# Yellowing HC, Diatoms problem, please help.



## 10kredline (Nov 6, 2014)

Wow, thanks for your help everyone! I appreciate it, this forum is awesome! =(


----------



## Meeky (Apr 29, 2014)

Whats the water flow like, How long are the lights on, how long have you had this tank established for?


----------



## Midnighttide102 (Oct 2, 2014)

Diatoms pretty much have to run there coarse adding a few otocinclus catfish will def help and stay on top of water changes say 50% weekly or even 25% twice a week you will really be surprised how fast a few oto's will clean that up though as far as leaves browning not to sure but it could just be the diatoms blocking the light


----------



## 10kredline (Nov 6, 2014)

@Meeky - Thanks for replying, water flow is ok, output is on one end and the intake is on the other end. I think it has a good flow, but maybe needs a better filter. As for lights, it's on a timer for 7 1/2 hours a day. Tank is about 2 months old from a new start.

@Midnighttide102 - I have 1 oto catfish in there and I do 25-50% water changes every week. I had a siamese catfish in there but it jumped out of the tank and died so I got the oto abougt 4 days ago. Is it possible that the diatoms has embedded itself into the substrate? Because I see algae along the bottom edge of the tank all the way down to the substrate.


----------



## burr740 (Feb 19, 2014)

Have you directly sprayed the HC with H2O2 (peroxide), perhaps as a treatment for algae? Reason I ask is because I killed some by doing that once, and it looked a lot like this at the onset, before proceeding to slowly melt away over the course of a few weeks.


----------



## Meeky (Apr 29, 2014)

Since the tank is pretty new, I'd think it will die off on its own. Water flow will prevent it from attaching to much in the tank. Remove what you can with your fingers. A bushy nose pleco would love to get in on that diatoms action I bet.
With EI dosing; try to do 50% water changes weekly, not just 25-50%. To prevent excess nutrient build up.


----------



## 10kredline (Nov 6, 2014)

@burr740 - No, I did not spray hydrogen peroxide, Im too scared to do that because I did that to my xmas moss tree amd it completely killed. I learned my lesson.
@meeky - Im wondering since I removed the carbon filter I had a couple weeks ago, can that affect the filtration system causing it to have diatom bloom? My local fish store said I did not need a carbon filter, but I just realized that I started getting it after removing the filter. I do notice that my water isnt clean and has lots of small debriz.


----------



## Midnighttide102 (Oct 2, 2014)

You really don't want to run carbon in a planted tank it takes the nutrients away from the plants 
Pleco's don't eat diatoms 
I suggest adding a few more oto's as only 1 just isant going to cut it 
But mainly being a new tank it's just a phase it goes threw and will adventually clear up on it's own it's a ugly stage but it will get better in time


----------



## Meeky (Apr 29, 2014)

> Pleco's don't eat diatoms


I assure you, a BN pleco will. May not be its favorite, but since that's what is mostly in this tank. I'd like to guess he will. Do not get a common pleco though.

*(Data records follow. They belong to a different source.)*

Definition supervise_portfolios (strategies : Strategies) (deployments : list Deployment) (now : datetime)
    : D (dict UUID PortfolioRiskBook) :=
  let ids := sorted_set (omap (λ d : Deployment, Deployment.portfolio_id d) deployments) in
  views ← ask_portfolios (λ s, Ok (runtime_views s strategies ids));
  supervise_views deployments now [] views.

End Desk.

(** ** Status changes ([execution/service.py]) *)

Definition status_change (status : DeploymentStatus) (flatten : bool) : RuntimeChange := {|
  new_cash := None; new_phase := None; new_mismatch_detail := None; clear_mismatch := true;
  new_last_evaluated_bar := None; new_last_signal := None; new_pending_entry_bars := None; new_bars_held := None;
  new_cooldown_bars_remaining := None; new_pending_stop_price := None; new_pending_target_price := None;
  clear_pending_levels := false; new_status := Some status; new_lifecycle_command := Some (command_for_status status flatten);
  new_daily_loss_latched := None; new_drawdown_latched := None; new_last_signal_event_at := None;
  new_last_signal_processed_at := None |}.

Definition STOPPED_FOR_GOOD : error := ExecutionConflictError "A stopped deployment cannot be resumed.".
Definition NO_SNAPSHOT : error := ExecutionConflictError "This deployment has no strategy snapshot to resume.".

(** What the actions read from their surroundings: does a published snapshot follow the
    convergence warmup policy, is that required to start or resume, and the clock when a book's
    status is written. *)
Class ActionContext := {
  load_published : string → result bool;
  require_convergence_warmup : bool;
  reading : UUID → datetime
}.
Lemma portfolio_step_carries s s' id q : store_ok s → portfolio_step s s' → q ∈ stored_proposals s id →
  (∃ q', q' ∈ stored_proposals s' id ∧ carried q q') ∨ dict_get id (PortfolioStore.portfolios s') = None.
Proof.
  intros Hs Hstep Hq.
  assert (PortfolioStore.proposals s' = PortfolioStore.proposals s →
    (∃ q', q' ∈ stored_proposals s' id ∧ carried q q') ∨ dict_get id (PortfolioStore.portfolios s') = None) as Hsame.
  { intros He. left. exists q. unfold stored_proposals in *. rewrite He. split; [done|by left]. }
  destruct Hstep as [read request i drawn context s' _ _ _ _ H|strategies i request context s' _ H
    |read strategies i request sleeve_id context s' _ _ H|read strategies i request drawn context s' _ _ _ H
    |strategies i sleeve_id request context s' _ H|before read strategies execution i sleeve_id expected context s' H
    |strategies i request context s' _ H|execution i expected s' H|state expected journal s' written H|entries s' r H
    |read strategies i now strategy_id request proposal_id sleeve_id context s' p Hv _ Hfresh H
    |read strategies i proposal_id strategy_id settle s' p Hsettle H|now].
  - apply Hsame. unfold create in H. apply bind_Ok in H as (facts & _ & H). by apply bind_Ok in H as (plan & _ & [= <-]).
  - eapply Hsame, mutate_proposals, H.
  - apply bind_Ok in H as (facts & _ & H). eapply Hsame, mutate_proposals, H.
  - apply bind_Ok in H as (facts & _ & H). eapply Hsame, mutate_proposals, H.
  - eapply Hsame, mutate_proposals, H.
  - apply bind_Ok in H as (current & _ & H). apply bind_Ok in H as (u & _ & H). eapply Hsame, mutate_proposals, H.
  - eapply Hsame, mutate_proposals, H.
  - apply bind_Ok in H as (u & _ & H). apply bind_Ok in H as (p & _ & H). apply bind_Ok in H as (u' & _ & [= <-]).
    unfold stored_proposals. cbn. destruct (decide (id = i)) as [->|Hi]; [right; apply dict_get_pop|]. left. exists q.
    rewrite dict_get_pop_ne by done. split; [done|by left].
  - apply Hsame. by apply write_runtime_frame in H as (_ & _ & ?).
  - apply Hsame. pose proof (append_journal_frame s entries) as Hj. rewrite H in Hj. by destruct Hj as (_ & _ & ?).
  - apply bind_Ok in H as (facts & _ & H). apply bind_Ok in H as (found & Hfound & H).
    apply bind_Ok in H as (settlement & Hmade & [= <- <-]). left. exists q. split; [|by left]. rewrite settle_stored.
    case_decide as Hid; [|done]. rewrite upsert_fresh; [apply elem_of_app; by left|].
    unfold _submission in Hmade. apply bind_Ok in Hmade as (u & _ & Hmade). apply bind_Ok in Hmade as (plan & _ & Hmade).
    apply bind_Ok in Hmade as (req & _ & [= <-]). cbn in *. destruct (aggregate_ok s strategies i found Hs Hfound) as [_ Hi].
    subst. exact Hfresh.
  - apply bind_Ok in H as (facts & _ & H). apply bind_Ok in H as (found & Hfound & H).
    apply bind_Ok in H as (stored & Hstored & H). apply bind_Ok in H as (settlement & Hmade & [= <- <-]).
    destruct (aggregate_ok s strategies i found Hs Hfound) as [Ha <-]. pose proof (find_proposal_Ok _ _ _ _ Hstored) as [Hin <-].
    destruct (settling_spec Hwide _ _ _ _ _ _ Hsettle (eq_sym (aggregate_rows s strategies found)) Ha (ok_proposals s Hs _ _ Hin) Hmade)
      as [Hd _]. left. rewrite settle_stored. case_decide as Hid; [|exists q; split; [done|by left]].
    eapply upsert_carries; [|exact Hd|done].
    destruct Hd as (_ & _ & _ & _ & Hpid & Hport & _). destruct (ok_proposals s Hs _ _ Hin) as [Hstored_id _].
    rewrite Hid, Hport, Hstored_id, Hpid. unfold _find_proposal in Hstored. destruct (List.find _ _); [|done]. by injection Hstored as ->.
  - left. exists (expire now q). rewrite expire_stored. split; [by apply list_elem_of_fmap_2|apply expire_carries].
Qed.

As far as pulling out the carbon, releasing some of what the filter trapped back into the tank. May have contributed to the issue. It is a good step for trouble shooting the tank.


----------



## burr740 (Feb 19, 2014)

Midnighttide102 said:


> You really don't want to run carbon in a planted tank it takes the nutrients away from the plants


This is not true. The general consensus is that carbon isnt needed in a planted tank, and most people dont use it, but it doesnt remove nutrients. Personally Im a big fan, use it in most of my filters. I dont worry about changing it out every 3-4 weeks though. After the absorption properties expire I just let it become bio media until next time. Amano starts all his tanks out with carbon and just leaves it in there. He seems to do alright.

@10K, if you had better clarity or conditions using carbon, then I would go back to using it, at least for a while until you get things sorted out better.

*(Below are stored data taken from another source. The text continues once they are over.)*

(* ===== verification/PortfolioSafety.v ===== *)
(** * PortfolioSafety: what a portfolio store keeps

    Whatever sequence of changes is made, and however stale the facts they were planned from,
    weights and reserve never exceed the capital; a decided proposal is final; and the manager
    moves no more than its weekly budget without a person. *)

From Stdlib Require Import Ascii Qminmax.
From stdpp Require Import relations.
From S2P Require Import Prelude Decimals DecimalFacts DecimalText Market Containers TradingModels FillLedger RiskModels.
From S2P Require Import EntryLimits Portfolio Proposals PortfolioStore PortfolioFacts PortfolioSteps.

Open Scope Z_scope.

(** A step after which the portfolio is still there. *)
Definition keeps {dc : DecimalContext} (id : UUID) (s s' : PortfolioStore) : Prop :=
  portfolio_step s s' ∧ dict_get id (PortfolioStore.portfolios s') ≠ None.

Section Properties.
Context {dc : DecimalContext}.

(** C18: whatever changes are made to a store, the weights of a portfolio's sleeves and its cash
    reserve, added exactly, never exceed its capital; every sleeve has a positive weight, and no
    identifier and no strategy appears in two sleeves. *)
Theorem allocation_never_exceeded (Hwide : wide dc) s id p :
  rtc portfolio_step PortfolioStore.empty s → dict_get id (PortfolioStore.portfolios s) = Some p →
  (Qsum (map weight_of (rows s id)) + text_value (Portfolio.cash_reserve_fraction p) <= 1)%Q
  ∧ (0 <= text_value (Portfolio.cash_reserve_fraction p))%Q
  ∧ (∀ x, x ∈ rows s id → (0 < weight_of x)%Q)
  ∧ NoDup (Sleeve.sleeve_id <$> rows s id) ∧ NoDup (Sleeve.strategy_id <$> rows s id)
  ∧ (length (rows s id) <= MAX_SLEEVES)%nat.
Proof.
  intros Hrun Hp. pose proof (portfolio_steps_ok Hwide _ _ Hrun store_ok_empty) as Hs.
  destruct (ok_portfolios s Hs id p Hp) as (_ & [Hr Hw Hi Hk Hc Ht] & _). split_and!; try done; [apply Hr|].
  intros x Hx. by apply Hw.
Qed.

(** C19: as long as its portfolio exists a proposal stays on record with what was proposed; only a
    pending one is ever decided, and a decision is final. *)
Theorem decided_proposals_are_final (Hwide : wide dc) s s' id q :
  rtc portfolio_step PortfolioStore.empty s → rtc (keeps id) s s' → q ∈ stored_proposals s id →
  ∃ q', q' ∈ stored_proposals s' id ∧ carried q q' ∧ (Proposal.status q ≠ ProposalStatus.pending → q' = q).
Proof.
  intros Hrun Hlife Hq. pose proof (portfolio_steps_ok Hwide _ _ Hrun store_ok_empty) as Hs. clear Hrun.
  assert (∃ q', q' ∈ stored_proposals s' id ∧ carried q q') as (q' & Hq' & Hc).
  { revert q Hq. induction Hlife as [s|s t s' [Hstep Hlive] _ IH]; intros q Hq; [exists q; split; [done|by left]|].
    destruct (portfolio_step_carries Hwide s t id q Hs Hstep Hq) as [(r & Hr & Hqr)|?]; [|done].
    destruct (IH (portfolio_step_ok Hwide s t Hstep Hs) r Hr) as (r' & Hr' & Hrr'). exists r'. split; [done|].
    destruct Hqr as [->|Hd]; [done|]. destruct Hrr' as [->|Hd']; [by right|].
    destruct Hd as (_ & Hdecided & _). by destruct Hd' as [? _]. }
  exists q'. split_and!; [done..|]. intros Hdecided. destruct Hc as [->|[Hpending _]]; done.
Qed.

(** C17: a submission changes a portfolio without a person only as a rebalance of a paper
    portfolio whose manager may rebalance. What it moves, the larger of the weight gained and the
    weight given up over the sleeves as they are stored before and after, is added exactly to what
    was moved that way in the trailing week, and the sum stays within the weekly budget (unless
    no weight moves at all). Any other submission leaves every portfolio alone. *)
Theorem manager_stays_within_budget (Hwide : wide dc) s read strategies id now strategy_id request proposal_id sleeve_id channel s' q p :
  rtc portfolio_step PortfolioStore.empty s → ProposalSubmitRequest.valid_submission request = true →
  fresh_proposal s id proposal_id → Z.of_nat (length (stored_proposals s id)) <= 10 ^ 19 →
  dict_get id (PortfolioStore.portfolios s) = Some p →
  create_proposal s read strategies id now strategy_id
    (λ current moved facts, _submission current request moved facts proposal_id sleeve_id
       {| actor := JournalActor.manager; Portfolio.channel := channel; occurred_at := now |}) = Ok (s', q) →
  if Proposal.auto_applied q then
    let permissions := ManagerSettings.permissions (Portfolio.manager p) in
    let moved := Qmax (gained (map weight_of (rows s id)) (map weight_of (rows s' id)))
                      (given_up (map weight_of (rows s id)) (map weight_of (rows s' id))) in
    let week store := val (_auto_moved_since (stored_proposals store id) now) in
    Portfolio.mode p = PortfolioMode.paper ∧ ManagerPermissions.may_rebalance permissions = true
    ∧ (week s' == week s + moved)%Q
    ∧ ((week s' <= text_value (ManagerPermissions.max_weight_change_per_week permissions))%Q ∨ (moved == 0)%Q)
  else PortfolioStore.portfolios s' = PortfolioStore.portfolios s ∧ PortfolioStore.sleeves s' = PortfolioStore.sleeves s.
Proof.
  intros Hrun Hvalid Hfresh Hmany Hp H. pose proof (portfolio_steps_ok Hwide _ _ Hrun store_ok_empty) as Hs.
  unfold create_proposal in H. apply bind_Ok in H as (facts & _ & H). unfold find_portfolio in H. rewrite Hp in H.
  cbn [mbind result_bind] in H. apply bind_Ok in H as (settlement & Hmade & [= <- <-]).
  assert (find_portfolio s id = Ok p) as Hfound by (unfold find_portfolio; by rewrite Hp).
  destruct (aggregate_ok s strategies id p Hs Hfound) as [Ha Hid].
  pose proof (auto_submission_spec Hwide _ _ _ _ _ _ _ _ Ha Hvalid Hmade) as Hspec.
  destruct (Proposal.auto_applied (settled_proposal settlement)) eqn:Happlied.
  2: { unfold _settle, apply_option. rewrite Hspec. done. }
  rewrite aggregate_rows in Hspec. cbn zeta in Hspec. cbn [portfolio _aggregate] in Hspec. rewrite Hid in Hspec.
  destruct Hspec as (Hmode & Hmay & m & plan & Hplan & Hmoved & (Hplan_id & _) & Hleft & Hexact & Hm).
  cbn zeta. split; [done|]. split; [done|].
  assert (rows (_settle s settlement) id = plan_sleeves plan) as Hrows.
  { unfold _settle, apply_option. rewrite Hplan, apply_rows. by rewrite decide_True by done. }
  rewrite Hrows. rewrite <- Hexact.
  assert (stored_proposals (_settle s settlement) id = stored_proposals s id ++ [settled_proposal settlement]
    ∧ counts_against_budget (now - REBALANCE_BUDGET_WINDOW) (settled_proposal settlement) = true) as [Hstored Hcounts].
  { unfold _submission in Hmade. apply bind_Ok in Hmade as (u & _ & Hmade). apply bind_Ok in Hmade as (made & _ & Hmade).
    apply bind_Ok in Hmade as (requirement & _ & [= <-]). cbn in Hmoved, Happlied. split.
    - rewrite settle_stored. cbn. rewrite decide_True by done. by apply upsert_fresh.
    - unfold counts_against_budget. cbn. rewrite Happlied. cbn. apply andb_true_iff in Happlied as [_ ->].
      destruct (requirement_moved requirement); [|done]. cbn. apply Z.leb_le. assert (0 <= REBALANCE_BUDGET_WINDOW) by done. lia. }
  cbn beta. rewrite Hstored, auto_moved_snoc, Hcounts, Hmoved. cbn [default].
  destruct (auto_moved_range Hwide (stored_proposals s id) now) as [Hgrid Hrange]; [|done|].
  { intros r t Hr. apply (ok_proposals s Hs id r Hr). }
  assert (fraction_ok (text_value (ManagerPermissions.max_weight_change_per_week (ManagerSettings.permissions (Portfolio.manager p))))) as Hbudget.
  { destruct (ok_portfolios s Hs id p Hp) as (_ & _ & Hmanager). unfold ManagerSettings.valid_manager, holds_value in Hmanager.
    by apply weight_fraction_ok in Hmanager as [Hok _]. }
  assert (val (decimal_of (canonical_text m)) == val m)%Q as Htext by apply text_value_canonical.
  destruct (budget_arithmetic Hwide (decimal_of (ManagerPermissions.max_weight_change_per_week (ManagerSettings.permissions (Portfolio.manager p))))
    (_auto_moved_since (stored_proposals s id) now) (decimal_of (canonical_text m)) Hgrid Hrange Hbudget) as [Hsum Hcases].
  { eapply fraction_ok_equal; [symmetry; exact Htext|done]. } { rewrite Htext. exact Hleft. }
  rewrite Htext in Hsum, Hcases. split; [exact Hsum|]. rewrite Hsum. exact Hcases.
Qed.
End Properties.

(** ** A concrete portfolio *)

Module Paper.
Definition read : Strategies := λ id, Some {|
  SleeveStrategy.strategy_id := id; SleeveStrategy.name := "trend"; SleeveStrategy.product_id := Some "BTC-USD";
  SleeveStrategy.covered_product_ids := ["BTC-USD"]; SleeveStrategy.timeframe := Some "1h"; SleeveStrategy.valid := true;
  SleeveStrategy.current_fingerprint := None |}.

Lemma read_honest : honest read.
Proof. by intros id s [= <-]. Qed.

Definition item (strategy weight : string) : SleeveBatchItem := {|
  SleeveBatchItem.strategy_id := strategy; SleeveBatchItem.weight_fraction := weight; SleeveBatchItem.note := None |}.

Definition request : PortfolioCreateRequest := {|
  PortfolioCreateRequest.name := "core"; PortfolioCreateRequest.mode := PortfolioMode.paper;
  PortfolioCreateRequest.quote_currency := "USD"; PortfolioCreateRequest.capital_quote := "10000";
  PortfolioCreateRequest.cash_reserve_fraction := "0.1";
  PortfolioCreateRequest.limits := {| PortfolioLimits.max_total_exposure_fraction := "1"; PortfolioLimits.max_per_asset_fraction := "1";
    PortfolioLimits.daily_loss_quote := Some "500"; PortfolioLimits.max_drawdown_fraction := Some "0.2" |};
  PortfolioCreateRequest.manager := {| ManagerSettings.mandate := ""; ManagerSettings.permissions := {|
    ManagerPermissions.may_rebalance := true; ManagerPermissions.max_weight_change_per_week := "0.2";
    ManagerPermissions.may_pause_sleeves := true; ManagerPermissions.may_propose_sleeves := true |} |};
  PortfolioCreateRequest.sleeves := [item "s1" "0.5"; item "s2" "0.3"] |}.

Definition at_noon (actor : JournalActor) : MutationContext := {| Portfolio.actor := actor; Portfolio.channel := JournalChannel.api; occurred_at := day |}.

Definition ok_or {A} (a : A) (r : result A) : A := match r with Ok a => a | Raise _ => a end.

Definition opened : PortfolioStore :=
  ok_or PortfolioStore.empty (@create default_context PortfolioStore.empty read request "p" ["b"; "a"] (at_noon JournalActor.operator)).

Lemma opened_reached : rtc (@portfolio_step default_context) PortfolioStore.empty opened.
Proof.
  apply rtc_once. apply (@step_create default_context _ read request "p" ["b"; "a"] (at_noon JournalActor.operator)).
  - vm_compute. reflexivity.
  - apply read_honest.
  - reflexivity.
  - apply (bool_decide_unpack _). vm_compute. exact I.
  - vm_compute. reflexivity.
Qed.

Definition row : Portfolio := ok_or {|
  Portfolio.portfolio_id := ""; Portfolio.name := ""; Portfolio.mode := PortfolioMode.live; Portfolio.quote_currency := "";
  Portfolio.capital_quote := ""; Portfolio.cash_reserve_fraction := ""; Portfolio.limits := PortfolioCreateRequest.limits request;
  Portfolio.manager := PortfolioCreateRequest.manager request; Portfolio.revision := 0; Portfolio.created_at := 0;
  Portfolio.updated_at := 0 |} (find_portfolio opened "p").

(** A tenth of the capital moves from one sleeve to the other. *)
Definition rebalance : ProposalSubmitRequest := {|
  ProposalSubmitRequest.revision := 1;
  ProposalSubmitRequest.change := RebalanceChange
    [{| WeightAssignment.sleeve_id := "a"; WeightAssignment.weight_fraction := "0.4" |};
     {| WeightAssignment.sleeve_id := "b"; WeightAssignment.weight_fraction := "0.4" |}] None;
  ProposalSubmitRequest.rationale := "even out"; ProposalSubmitRequest.evidence := [] |}.

Definition submitted : result (PortfolioStore * Proposal) :=
  @create_proposal default_context opened read read "p" day None
    (λ current moved facts, @_submission default_context current rebalance moved facts "q1" "c" (at_noon JournalActor.manager)).

Definition after : PortfolioStore := match submitted with Ok (s, _) => s | Raise _ => PortfolioStore.empty end.

Lemma after_submitted : ∃ q, submitted = Ok (after, q) ∧ stored_proposals after "p" = [q] ∧ Proposal.status q = ProposalStatus.applied
  ∧ Proposal.auto_applied q = true.
Proof. unfold after. eexists. split; [vm_compute; reflexivity|]. split_and!; vm_compute; reflexivity. Qed.

Lemma after_reached : rtc (@portfolio_step default_context) PortfolioStore.empty after.
Proof.
  eapply rtc_r; [apply opened_reached|]. destruct after_submitted as (q & Hq & _).
  eapply (@step_submit default_context _ read read "p" day None rebalance "q1" "c" (at_noon JournalActor.manager) _ q); [| | |exact Hq].
  - vm_compute. reflexivity.
  - split; [apply NoDup_singleton|]. apply Forall_forall, (bool_decide_unpack _). vm_compute. exact I.
  - intros r. vm_compute. intros Hr. inversion Hr.
Qed.
End Paper.

Lemma allocation_never_exceeded_witness :
  (Qsum (map weight_of (rows Paper.opened "p")) + text_value (Portfolio.cash_reserve_fraction Paper.row) <= 1)%Q.
Proof.
  assert (wide default_context) as Hwide by (vm_compute; discriminate).
  apply (@allocation_never_exceeded default_context Hwide Paper.opened "p" Paper.row Paper.opened_reached).
  vm_compute. reflexivity.
Defined.

(** The applied rebalance is still on record, as it was, after overdue proposals expired. *)
Lemma decided_proposals_are_final_witness :
  ∃ q', q' ∈ stored_proposals (@expire_proposals Paper.after (10 * day)).1 "p" ∧ Proposal.status q' = ProposalStatus.applied.
Proof.
  assert (wide default_context) as Hwide by (vm_compute; discriminate).
  destruct Paper.after_submitted as (q & _ & Hstored & Hstatus & _).
  destruct (@decided_proposals_are_final default_context Hwide Paper.after (@expire_proposals Paper.after (10 * day)).1 "p" q
    Paper.after_reached) as (q' & Hq' & _ & Hfinal).
  - apply rtc_once. split; [apply step_expire|]. vm_compute. discriminate.
  - rewrite Hstored. left.
  - exists q'. split; [exact Hq'|]. rewrite Hfinal; [exact Hstatus|]. by rewrite Hstatus.
Defined.

Lemma manager_stays_within_budget_witness :
  (val (@_auto_moved_since default_context (stored_proposals Paper.after "p") day)
   == val (@_auto_moved_since default_context (stored_proposals Paper.opened "p") day)
      + Qmax (gained (map weight_of (rows Paper.opened "p")) (map weight_of (rows Paper.after "p")))
             (given_up (map weight_of (rows Paper.opened "p")) (map weight_of (rows Paper.after "p"))))%Q.
Proof.
  assert (wide default_context) as Hwide by (vm_compute; discriminate).
  destruct Paper.after_submitted as (q & Hq & _ & _ & Happlied).
  pose proof (@manager_stays_within_budget default_context Hwide Paper.opened Paper.read Paper.read "p" day None Paper.rebalance "q1" "c"
    JournalChannel.api Paper.after q Paper.row Paper.opened_reached) as H.
  rewrite Happlied in H. cbn zeta beta in H. apply H.
  - vm_compute. reflexivity.
  - intros r. vm_compute. intros Hr. inversion Hr.
  - vm_compute. discriminate.
  - vm_compute. reflexivity.
  - exact Hq.
Defined.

Have you tested for ammonia? HC doesnt tolerate ammonia well. Aside from that I would look at CO2 levels. HC likes CO2. It could be you had enough in the beginning, but as plant mass increased now you need more.


----------



## Midnighttide102 (Oct 2, 2014)

Meeky said:


> I assure you, a BN pleco will. May not be its favorite, but since that's what is mostly in this tank. I'd like to guess he will. Do not get a common pleco though.
> 
> As far as pulling out the carbon, releasing some of what the filter trapped back into the tank. May have contributed to the issue. It is a good step for trouble shooting the tank.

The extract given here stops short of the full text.